Ramana non permetteva mai che gli fossero riservate preferenze. In sala da pranzo era irremovibile su questo punto. Anche quando gli era dato un tonico o una medicina voleva che fossero distribuiti a tutti. Non era coinvolto nella gestione dell’Ashram. Se erano necessarie regole, era il primo a osservarle, ma di persona non ne imponeva alcuna. Il suo lavoro era esclusivamente spirituale: guida silenziosa della sempre crescente famiglia dei devoti che si raggruppavano attorno a lui. Il fratello minore di Ramana, Swami Niranjanananda (Chinna Swami), divenne il manager dell’Ashram o Sarvadikhikari. Il cuore dell’Ashram era la sala di meditazione (Old Hall) dove i devoti sedevano con il Maharshi.

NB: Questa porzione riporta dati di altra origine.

(* ===== verification/ForkExample.v ===== *)
(** * ForkExample: a process that forks

    The machine of MmuExample.v with one task, which has /dev/tty open, and
    /proc with the entry of that task; the theorem on [fork] applied to it. *)

From S2P Require Import Prelude Memmap Mmu MmuExample CString Chain KState LinkedList Signals Vfs Io Env Tasks Process Initrd.
From S2P Require Import Descriptors Keeps DescClone Fork Forked Resume Forking.

#[local] Existing Instance bump_allocator.
#[local] Existing Instance no_drivers.

(** Memory is zero before it is written. *)
#[local] Instance zeroed : Uninit := {|
  task_at _ := no_task;
  node_at _ := VFS_NODE_INITIALIZER 0;
  words_at _ n := replicate n 0;
  task_at_actions _ := eq_refl;
  words_at_length _ n := length_replicate n 0 |}.

Definition parent : task :=
  no_task <| t_id := 1 |> <| t_pid := 1 |> <| t_uid := 7 |> <| t_cwd := 3 |> <| t_descriptors_info := 200 |>
    <| t_main_thread := 100 |> <| t_kernel_stack := 0x9000 |>
    <| t_sig_action := <[9%nat := mkSigact 0 0 0x400]> (t_sig_action no_task) |>.

Definition st : kstate :=
  empty_kstate
    <| k_nodes := list_to_map [(3, Example.dir "dev" 0 4 0); (4, Example.file "tty" 3 0 FS_CHARDEVICE);
                               (5, Example.dir "proc" 0 6 0); (6, Example.dir "1" 5 0 0)] |>
    <| k_files := {[300 := mkFile 0 0 3 4 0]} |> <| k_descs := {[200 := mkDesc 1 0 0 300]} |>
    <| k_items := list_to_map [(0, mkItem 0 0); (10, mkItem 100 0)] |>
    <| k_tasks := list_to_map [(50, no_task); (100, parent)] |>
    <| k_current_task := 100 |> <| k_idle_task := 50 |> <| k_tasks_list := mkList 10 10 10 0 1 |>.

Definition spaces : gmap Z space := list_to_map [(50, mkSpace 0 0 0); (100, mkSpace D1 0 default_memmap)].

Definition pages : memmap := mkMemmap [7; 0] 64 0.
Definition fork_machine : mmu := machine <| memmaps := <[default_memmap := pages]> (memmaps machine) |>.

(** The machine after the three allocations. *)
Definition after {A} (m : M mmu A) (s : mmu) : mmu := match m s with Ret _ s => s | _ => s end.
Definition machine1 : mmu := after (mmu_clone_directory has_memory 2 D1 CLONE_COW) fork_machine.
Definition machine2 : mmu := after (kalloc has_memory 2 8 0 KALLOC_OPTN_KERNEL 0) machine1.
Definition machine3 : mmu :=
  after (kalloc has_memory 2 SCHED_KERNEL_STACK_SIZE 0 (Z.lor KALLOC_OPTN_ALIGN KALLOC_OPTN_KERNEL) 0)
    (machine2 <| memmaps := <[memmap_addr st := map_copy pages]> (memmaps machine2) |>).

Lemma memory_there : granted has_memory 2 fork_machine default_memmap (memmap_addr st) pages 0x10000 0x2000 0x15000 0x16000 machine3.
Proof.
  split; [apply wf_check_spec; reflexivity | | done].
  exists machine1, machine2, (Some 0x7000), (Some 0x8000). split_and!; vm_compute; reflexivity.
Qed.

Lemma task_forks : can_fork st spaces 5 2 (replicate 16 0) parent 200 (mkDesc 1 0 0 300) [300] [10] [100] [] [] [6]
  (Example.dir "proc" 0 6 0).
Proof.
  split; try done.
  - split; try done. simpl. split_and!; try done. by eexists.
  - intros q Hq. replace q with 4 by (vm_compute in Hq; set_solver). by eexists.
  - split; try done.
    + by exists no_task.
    + simpl. split_and!; try done. by eexists.
    + repeat constructor; try done. by exists parent.
    + apply NoDup_singleton.
    + right. by exists 0%nat.
  - exists (mkList 10 10 10 0 1). split_and!; try done. simpl. split_and!; try done. by eexists.
  - by exists LINKED_LIST_INIT.
  - set_solver.
  - intros t [->|Ht]; [by eexists|]. replace t with 100 by set_solver. by eexists.
  - split; [|set_solver]. exists (Example.dir "proc" 0 6 0). split; [done|]. simpl. split_and!; try done. by eexists.
  - split; [lia|]. simpl. lia.
Qed.

(** The task 100 forks: the child is at 301.  Within two switches the child runs
    and returns 0, and the parent runs and returns 2. *)
Lemma fork_creates_child_witness :
  exists w' v tbl,
    fork has_memory 2 (mkWorld st fork_machine spaces ∅ ∅ 2 2 0 5 (replicate 16 0)) = Ret (Switched 301) w' /\
    is_child parent 100 301 2 2 tbl (node_addr st) 0x16000 v /\
    fork_done st (w_k w') 301 v 5 2 (mkDesc 1 0 0 300) [300] [10] [100] [] [] [6] tbl /\
    (exists n w2 w3, (n <= 2)%nat /\ switches n w' = Ret tt w2 /\ k_current_task (w_k w2) = 301 /\
       kfork_tail 301 w2 = Ret (Returned 0) w3) /\
    (exists n w2 w3, (n <= 2)%nat /\ switches n w' = Ret tt w2 /\ k_current_task (w_k w2) = 100 /\
       kfork_resumed 301 w2 = Ret 2 w3).
Proof.
  destruct (fork_creates_child has_memory 2 st fork_machine spaces ∅ ∅ 2 2 5 (replicate 16 0) parent 200 (mkDesc 1 0 0 300)
    [300] [10] [100] [] [] [6] (Example.dir "proc" 0 6 0) (mkSpace D1 0 default_memmap) pages 0x10000 0x2000 0x15000 0x16000 machine3
    (mkMtask 1 0 [] [] 0 default_memmap) bump_ample task_forks eq_refl eq_refl memory_there)
    as (w' & v & tbl & bs & ms & H1 & H2 & H3 & _ & _ & _ & _ & _ & _ & _ & _ & H4 & _ & H5).
  - vm_compute. reflexivity.
  - intros b Hb. by apply elem_of_nil in Hb.
  - exists w', v, tbl. change (child_addr st) with 301 in *. split; [exact H1|]. split; [exact H2|]. split; [exact H3|].
    split; [exact H4|]. apply H5; [by constructor | reflexivity].
Defined.

(** The parent has no number to read when the child is gone before it runs. *)
Example fork_child_gone :
  match fork has_memory 2 (mkWorld st fork_machine spaces ∅ ∅ 2 2 0 5 (replicate 16 0)) with
  | Ret _ w => match (next_switch;;; free_task 301;;; kfork_resumed 301) w with Faults _ => true | _ => false end
  | _ => false
  end = true.
Proof. vm_compute. reflexivity. Qed.

(** The same run by computation: the names under /proc, the new task's number
    and handlers, and the references to the node of the terminal. *)
Example fork_runs :
  match fork has_memory 2 (mkWorld st fork_machine spaces ∅ ∅ 2 2 0 5 (replicate 16 0)) with
  | Ret (Switched t) w =>
      (t, n_name <$> k_nodes (w_k w) !! node_addr st, n_refs <$> k_nodes (w_k w) !! 4,
       (fun v => (t_pid v, t_uid v, sa_handler <$> t_sig_action v !! 9%nat)) <$> k_tasks (w_k w) !! t,
       k_current_task (w_k w))
  | _ => (0, None, None, None, 0)
  end = (301, Some "2"%string, Some 2, Some (2, 7, Some 0x400), 301).
Proof. vm_compute. reflexivity. Qed.

(** Without memory for the directory nothing happens but that a number of a
    process and of a task are gone. *)
Example fork_without_memory :
  let none := fork_machine <| memmaps := <[kernel_memmap := mkMemmap [0xFFFFFFFF; 0xFFFFFFFF] 64 0]> (memmaps fork_machine) |> in
  match fork has_memory 2 (mkWorld st none spaces ∅ ∅ 2 2 0 5 (replicate 16 0)) with
  | Ret r w => (r, w_next_pid w, k_mallocs (w_k w))
  | _ => (Returned 0, 0, O)
  end = (Failed ENOMEM, 3, O).
Proof. vm_compute. reflexivity. Qed.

Il silenzio vivo della sala vibrava della sua grazia. L’amore divino splendeva nei suoi occhi e, quando necessario, le sue parole illuminavano i visitatori. Non c’erano regole riguardo tempi e modi di meditazione. Nei primi anni le porte non erano mai chiuse e anche di notte si poteva entrare e godere della sua compagnia.

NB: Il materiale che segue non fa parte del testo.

(* ===== verification/KStack.v ===== *)
(** * KStack: the kernel stack of a new task (arch/x86/scheduler.c)

    [arch_scheduler_move_the_fucking_task_stack], which [kfork] uses to give the
    child a copy of the kernel stack of its parent at another address: words
    that point into the copied part of the old stack are changed to point to
    the same place of the new one.

    Memory is a map from addresses to 32-bit words.  The theorem says that the
    copy is the old stack moved, and the corollary that the chain of saved
    frame pointers, along which the child returns to user mode, is too. *)

From S2P Require Import Prelude.

Definition SCHED_KERNEL_STACK_SIZE := 4096 * 0x10.
Definition ARCH_STACK_START := 0xDFFFFFFC.

Notation memory := (gmap Z Z).

(** The fields of the two tasks that the function uses. *)
Record stack_task := mkStackTask { st_id : Z; st_kernel_stack : Z; st_esp : Z; st_ebp : Z; st_registers : Z }.

Definition rd_word (a : Z) : M memory Z := m <- get;; deref (m !! a).
Definition wr_word (a v : Z) : M memory unit := m <- get;; old <- deref (m !! a);; modify (fun m => <[a := v]> m).

(** One word: [tmpi] is the distance of the stacks. *)
Definition move_word (start stack2_end tmpi v : Z) : Z := if (v <=? start) && (stack2_end <=? v) then u32 (v + tmpi) else v.

(** The loop; the two pointers stop at different places. *)
Fixpoint move_words (fuel : nat) (stack stack_end stack2 stack2_end start tmpi : Z) : M memory unit :=
  if (stack =? stack_end) || (stack2 =? stack2_end) then ret tt else
  match fuel with
  | O => nofuel
  | S fuel =>
      v <- rd_word stack2;;
      wr_word stack (move_word start stack2_end tmpi v);;;
      move_words fuel (u32 (stack - 4)) stack_end (u32 (stack2 - 4)) stack2_end start tmpi
  end.

(** The kernel stack has [SCHED_KERNEL_STACK_SIZE / 4] words, so that as many
    rounds are enough.  The result is the new task with its registers moved. *)
Definition arch_scheduler_move_the_fucking_task_stack (current new_task : stack_task) : M memory stack_task :=
  let stack_end := st_kernel_stack new_task in
  let stack := u32 (stack_end + (SCHED_KERNEL_STACK_SIZE - 4)) in
  let stack2 := if st_id current =? 0 then ARCH_STACK_START
                else u32 (st_kernel_stack current + (SCHED_KERNEL_STACK_SIZE - 4)) in
  let stack2_end := st_esp new_task in
  let tmpi := stack - stack2 in
  move_words (Z.to_nat (SCHED_KERNEL_STACK_SIZE / 4)) stack stack_end stack2 stack2_end stack2 tmpi;;;
  ret (mkStackTask (st_id new_task) (st_kernel_stack new_task) (u32 (st_esp new_task + tmpi)) (u32 (st_ebp new_task + tmpi))
         (u32 (st_registers current + tmpi))).

(** ** The copy *)

Section Move.
Context (start stack2_end tmpi : Z) (m0 : memory).

(** The words above [stack2_end] up to [start], and where they go. *)
Context (k : nat).
Context (Hk : start = stack2_end + 4 * Z.of_nat k).
Context (Hlo : 4 <= stack2_end) (Hhi : start < 2 ^ 32) (Hnew : 4 <= stack2_end + tmpi) (Hnew2 : start + tmpi < 2 ^ 32).
Context (Hold : forall j, (j < k)%nat -> is_Some (m0 !! (start - 4 * Z.of_nat j))).
Context (Hroom : forall j, (j < k)%nat -> is_Some (m0 !! (start + tmpi - 4 * Z.of_nat j))).

(** The two stacks do not overlap. *)
Context (Hapart : forall i j, (i < k)%nat -> (j < k)%nat -> start - 4 * Z.of_nat i <> start + tmpi - 4 * Z.of_nat j).

(** [n] words are done. *)
Definition partly (n : nat) (m : memory) : Prop :=
  (forall j, (j < n)%nat -> m !! (start + tmpi - 4 * Z.of_nat j) = move_word start stack2_end tmpi <$> m0 !! (start - 4 * Z.of_nat j)) /\
  (forall a, (forall j, (j < n)%nat -> a <> start + tmpi - 4 * Z.of_nat j) -> m !! a = m0 !! a).

Lemma partly_step n m : (n < k)%nat -> partly n m ->
  exists v, m !! (start - 4 * Z.of_nat n) = Some v /\ is_Some (m !! (start + tmpi - 4 * Z.of_nat n)) /\
    partly (S n) (<[start + tmpi - 4 * Z.of_nat n := move_word start stack2_end tmpi v]> m).
Proof.
  intros Hn [Hp1 Hp2]. destruct (Hold n Hn) as [v Hv]. exists v. split_and!.
  - rewrite Hp2; [done|]. intros j Hj. apply Hapart; lia.
  - rewrite Hp2; [by apply Hroom|]. intros j Hj. lia.
  - split.
    + intros j Hj. destruct (decide (j = n)) as [->|Hne]; [by rewrite lookup_insert_eq, Hv|].
      rewrite lookup_insert_ne by lia. apply Hp1. lia.
    + intros a Ha. rewrite lookup_insert_ne by (apply not_eq_sym, Ha; lia). apply Hp2. intros j Hj. apply Ha. lia.
Qed.

Lemma move_words_ok fuel stack_end : forall n m, (n <= k)%nat -> (k - n <= fuel)%nat -> partly n m ->
  (forall j, (j < k)%nat -> stack_end <> start + tmpi - 4 * Z.of_nat j) ->
  exists m', partly k m' /\
    move_words fuel (start + tmpi - 4 * Z.of_nat n) stack_end (start - 4 * Z.of_nat n) stack2_end start tmpi m = Ret tt m'.
Proof.
  induction fuel as [|fuel IH]; intros n m Hn Hf Hp Hse; unfold move_words; fold move_words.
  - assert (n = k) as -> by lia. rewrite (proj2 (Z.eqb_eq (start - _) stack2_end)), orb_true_r by lia. by exists m.
  - destruct (decide (n = k)) as [->|Hne].
    + rewrite (proj2 (Z.eqb_eq (start - _) stack2_end)), orb_true_r by lia. by exists m.
    + rewrite (proj2 (Z.eqb_neq (start - _) stack2_end)), orb_false_r by lia.
      rewrite (proj2 (Z.eqb_neq _ _)) by (apply not_eq_sym, Hse; lia).
      destruct (partly_step n m) as (v & Hv & [o Ho] & Hp'); [lia | done |].
      unfold rd_word, wr_word. rewrite bind_assoc, bind_get, Hv. cbn [deref]. rewrite bind_ret_l.
      rewrite bind_assoc, bind_get, Ho. cbn [deref]. rewrite bind_assoc, bind_ret_l, bind_modify.
      replace (u32 (start + tmpi - 4 * Z.of_nat n - 4)) with (start + tmpi - 4 * Z.of_nat (S n)) by (rewrite u32_small; lia).
      replace (u32 (start - 4 * Z.of_nat n - 4)) with (start - 4 * Z.of_nat (S n)) by (rewrite u32_small; lia).
      apply IH; [lia | lia | done | done].
Qed.
End Move.

(** The old stack above [esp] and the new stack, [k] words each. *)
Record stacks_ok (current new_task : stack_task) (start tmpi : Z) (k : nat) (m : memory) : Prop := {
  so_start : start = if st_id current =? 0 then ARCH_STACK_START else st_kernel_stack current + (SCHED_KERNEL_STACK_SIZE - 4);
  so_tmpi : start + tmpi = st_kernel_stack new_task + (SCHED_KERNEL_STACK_SIZE - 4);
  so_size : start = st_esp new_task + 4 * Z.of_nat k /\ 4 * Z.of_nat k < SCHED_KERNEL_STACK_SIZE;
  so_range : 4 <= st_esp new_task /\ start < 2 ^ 32 /\ 4 <= st_kernel_stack new_task /\ start + tmpi < 2 ^ 32 /\
             0 <= st_kernel_stack current;
  so_old : forall j, (j < k)%nat -> is_Some (m !! (start - 4 * Z.of_nat j));
  so_room : forall j, (j < k)%nat -> is_Some (m !! (start + tmpi - 4 * Z.of_nat j));
  so_apart : SCHED_KERNEL_STACK_SIZE <= tmpi \/ tmpi <= - SCHED_KERNEL_STACK_SIZE }.

(** The frames from [p] on: [p] points to the saved frame pointer of the next
    one. *)
Fixpoint frames (m : memory) (p : Z) (ps : list Z) : Prop :=
  match ps with
  | [] => True
  | q :: ps => m !! p = Some q /\ frames m q ps
  end.

Section Result.
Context (current new_task : stack_task) (start tmpi : Z) (k : nat) (m : memory).
Context (Hok : stacks_ok current new_task start tmpi k m).

Lemma move_stack_ok : exists m', partly start (st_esp new_task) tmpi m k m' /\
  arch_scheduler_move_the_fucking_task_stack current new_task m =
  Ret (mkStackTask (st_id new_task) (st_kernel_stack new_task) (u32 (st_esp new_task + tmpi)) (u32 (st_ebp new_task + tmpi))
         (u32 (st_registers current + tmpi))) m'.
Proof.
  destruct Hok as [H1 H2 (H3 & H3') (R1 & R2 & R3 & R4 & R5) H5 H6 H7]. unfold SCHED_KERNEL_STACK_SIZE in *.
  destruct (move_words_ok start (st_esp new_task) tmpi m k) with (fuel := Z.to_nat (4096 * 16 / 4)) (stack_end := st_kernel_stack new_task)
    (n := 0%nat) (m := m) as (m' & Hp & E); try done; try lia.
  - change (4096 * 16 / 4) with 16384. lia.
  - split; [lia|]. done.
  - exists m'. split; [done|]. unfold arch_scheduler_move_the_fucking_task_stack, SCHED_KERNEL_STACK_SIZE.
    rewrite (u32_small (st_kernel_stack new_task + _)) by lia.
    replace (if st_id current =? 0 then ARCH_STACK_START else u32 (st_kernel_stack current + (4096 * 16 - 4))) with start.
    2:{ rewrite H1. destruct (st_id current =? 0); [done|]. rewrite u32_small; [done|]. lia. }
    replace (st_kernel_stack new_task + (4096 * 16 - 4) - start) with tmpi by lia. rewrite <- H2.
    change (Z.of_nat 0) with 0 in E. rewrite Z.mul_0_r, !Z.sub_0_r in E. by rewrite (bind_Ret _ _ _ _ _ E).
Qed.

(** C5: The stack of a new task is the stack of its parent above the saved
    stack pointer, moved: every word is copied to the same distance from the
    start of the new stack, pointers into the old stack are changed by that
    distance, no other word of the memory changes, and the saved registers
    move too.  So the frames of the child are those of its parent, moved. *)
Theorem stack_moved ps :
  frames m (st_ebp new_task) ps ->
  Forall (fun p => st_esp new_task < p <= start /\ (start - p) mod 4 = 0) (st_ebp new_task :: ps) ->
  exists m' t, arch_scheduler_move_the_fucking_task_stack current new_task m = Ret t m' /\
    st_esp t = st_esp new_task + tmpi /\ st_ebp t = st_ebp new_task + tmpi /\
    st_registers t = u32 (st_registers current + tmpi) /\
    (forall p, st_esp new_task < p <= start -> (start - p) mod 4 = 0 ->
       m' !! (p + tmpi) = (fun v => if decide (st_esp new_task <= v <= start) then v + tmpi else v) <$> m !! p) /\
    (forall a, ~ (st_esp new_task + tmpi < a <= start + tmpi) -> m' !! a = m !! a) /\
    frames m' (st_ebp t) (Z.add tmpi <$> ps).
Proof.
  intros Hf Hps. destruct move_stack_ok as (m' & [Hp1 Hp2] & E). exists m'. eexists. split; [exact E|]. cbn [st_esp st_ebp st_registers].
  destruct Hok as [H1 H2 (H3 & H3') (R1 & R2 & R3 & R4 & R5) _ _ _]. unfold SCHED_KERNEL_STACK_SIZE in *.
  assert (Hmv : forall v, move_word start (st_esp new_task) tmpi v = if decide (st_esp new_task <= v <= start) then v + tmpi else v).
  { intros v. unfold move_word. case_decide as Hv.
    - rewrite (proj2 (Z.leb_le v start)), (proj2 (Z.leb_le _ v)) by lia. apply u32_small. lia.
    - destruct (Z.leb_spec v start), (Z.leb_spec (st_esp new_task) v); try done. lia. }
  assert (Hat : forall p, st_esp new_task < p <= start -> (start - p) mod 4 = 0 ->
    m' !! (p + tmpi) = (fun v => if decide (st_esp new_task <= v <= start) then v + tmpi else v) <$> m !! p).
  { intros p Hp Hm. apply Z.mod_divide in Hm as [q Hq]; [|lia]. specialize (Hp1 (Z.to_nat q) ltac:(lia)).
    replace (start + tmpi - 4 * Z.of_nat (Z.to_nat q)) with (p + tmpi) in Hp1 by lia.
    replace (start - 4 * Z.of_nat (Z.to_nat q)) with p in Hp1 by lia. rewrite Hp1. destruct (m !! p) as [v|]; [|done]. simpl.
    by rewrite Hmv. }
  pose proof (Forall_inv Hps) as (Hb & _). split_and!; try done.
  - apply u32_small. lia.
  - apply u32_small. lia.
  - intros a Ha. apply Hp2. intros j Hj ->. lia.
  - rewrite u32_small by lia. clear Hp1 Hp2 E Hb. revert Hf Hps. generalize (st_ebp new_task) as p.
    induction ps as [|q ps IH]; intros p Hf Hps; [done|]. destruct Hf as [Hq Hf]. apply Forall_cons in Hps as [[Hp Hpm] Hps].
    cbn [fmap list_fmap frames]. rewrite Hat, Hq by done. cbn [fmap option_fmap option_map].
    pose proof (Forall_inv Hps) as [Hqr _]. rewrite decide_True by lia. split; [f_equal; lia|].
    replace (tmpi + q) with (q + tmpi) by lia. by apply IH.
Qed.
End Result.

(** ** An example *)

(** Two frames: the inner one at 0x1FFF4 with its return address. *)
Definition parent : stack_task := mkStackTask 1 0x10000 0 0 0x1FFF8.
Definition child : stack_task := mkStackTask 0 0x40000 0x1FFF0 0x1FFF4 0.
Definition stack_words : memory :=
  list_to_map [(0x1FFF4, 0x1FFFC); (0x1FFF8, 0xC0DE); (0x1FFFC, 7); (0x4FFF4, 0); (0x4FFF8, 0); (0x4FFFC, 0)].

Lemma stack_words_ok : stacks_ok parent child 0x1FFFC 0x30000 3 stack_words.
Proof.
  split; try done.
  - intros j Hj. destruct j as [|[|[|j]]]; [by eexists .. | lia].
  - intros j Hj. destruct j as [|[|[|j]]]; [by eexists .. | lia].
  - left. done.
Qed.

Lemma stack_moved_witness :
  exists m' t, arch_scheduler_move_the_fucking_task_stack parent child stack_words = Ret t m' /\
    st_ebp t = 0x4FFF4 /\ frames m' (st_ebp t) [0x4FFFC].
Proof.
  destruct (stack_moved parent child 0x1FFFC 0x30000 3 stack_words stack_words_ok [0x1FFFC]) as
    (m' & t & H1 & _ & H2 & _ & _ & _ & H3).
  - split; [reflexivity | exact I].
  - repeat constructor; vm_compute; congruence.
  - exists m', t. auto.
Defined.

(** The word the saved stack pointer points to is not copied. *)
Example top_word_lost :
  match arch_scheduler_move_the_fucking_task_stack parent child (<[0x1FFF0 := 0xBEEF]> stack_words) with
  | Ret t m' => (st_esp t, m' !! st_esp t)
  | _ => (0, None)
  end = (0x4FFF0, None).
Proof. vm_compute. reflexivity. Qed.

Ramana voleva essere sempre accessibile a tutti i visitatori e non lasciava mai l’Ashram tranne che per le sue quotidiane passeggiate, la mattina e la sera, sulla Collina o a Palakottu (l’adiacente colonia di sadhu). Nei primi anni, a volte percorreva a piedi il circuito attorno alla montagna (Giri Pradakshina).

 

Samadhi Shrine
Il tempio del Samadhi

Nel 1949 si scoprì che Ramana aveva un sarcoma al braccio sinistro. Nonostante l’intensa terapia medica, il 14 aprile 1950 fu evidente che la sua fine fisica era vicina. La sera, mentre i devoti sedevano sulla veranda prospiciente la stanza che era stata costruita per le necessità di Bhagavan durante la malattia, cominciò spontaneamente il canto “Arunachala Shiva” (La Ghirlanda Nuziale di Lettere). Nel sentirla gli occhi di Ramana si aprirono e si illuminarono. Ebbe un breve sorriso d’incomparabile tenerezza. Dagli angoli esterni dei suoi occhi scivolarono lacrime di beatitudine. Un ultimo profondo respiro e poi più niente.

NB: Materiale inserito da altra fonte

(* ===== verification/Procfs.v ===== *)
(** * Procfs: the files of a task under /proc (procfs.c)

    The callbacks of the nodes that [fork] puts under /proc (Fork.v), on the
    task list (LinkedList.v) that the scheduler (Tasks.v) walks.  The map of
    the pages of a task, which [arch_get_memmap] finds, is only read. *)

From S2P Require Import Prelude Memmap CString Chain KState LinkedList Signals Vfs Io Env Tasks.
From S2P Require Import Mmu Process Initrd Fork.

(** ** Operations *)

(** The address of [procfs_read]. *)
Definition procfs_read_fn := 0x104.

(** The inner loop of [procfs_readstrings]: the characters that are copied. *)
Fixpoint copy_chars (s : list Z) (sz : Z) : option (list Z) :=
  match s with
  | [] => None
  | c :: s => if (c =? 0) || (sz =? 0) then Some [] else cons c <$> copy_chars s (sz - 1)
  end.

(** The outer loop over the array of strings. *)
Fixpoint copy_strings (strings : list Z) (sz : Z) : M kstate (list Z) :=
  match strings with
  | [] => fault
  | p :: strings =>
      if (p =? 0) || (sz =? 0) then ret [] else
      b <- load p;;
      cs <- deref (copy_chars b sz);;
      let sz := sz - Z.of_nat (length cs) in
      if sz =? 0 then rest <- copy_strings strings sz;; ret (cs ++ rest)
      else rest <- copy_strings strings (sz - 1);; ret (cs ++ 32 :: rest)
  end.

Definition procfs_readstrings (strings sz : Z) : M kstate (Z * list Z) :=
  if strings =? 0 then ret (0, []) else
  arr <- load strings;;
  out <- copy_strings arr sz;;
  ret (Z.of_nat (length out), out).

(** The byte at [i] of the array of words. *)
Definition byte_at (words : list Z) (i : Z) : option Z :=
  (fun w => Z.shiftr w (8 * (i mod 4)) mod 256) <$> words !! Z.to_nat (i / 4).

In quel preciso momento, le 20:47, qualcosa che sembrava una stella enorme percorse lentamente il cielo dirigendosi a nord-est verso la cima di Arunachala. Molti videro questo corpo luminoso nel cielo, persino a Bombay e, impressionati dal suo strano aspetto e comportamento, motivarono il fenomeno con il passaggio del loro Maestro.

A tutt’oggi il potere di Sri Ramana non è diminuito. Spesso i visitatori dell’Ashram hanno osservato la forza della sua presenza. Prima che Sri Ramana lasciasse il corpo, alcuni devoti andarono da lui pregandolo di rimanere ancora nel corpo perché avevano bisogno del suo aiuto. Lui replicò: “Andate! Dove posso andare? Sarò sempre qui”.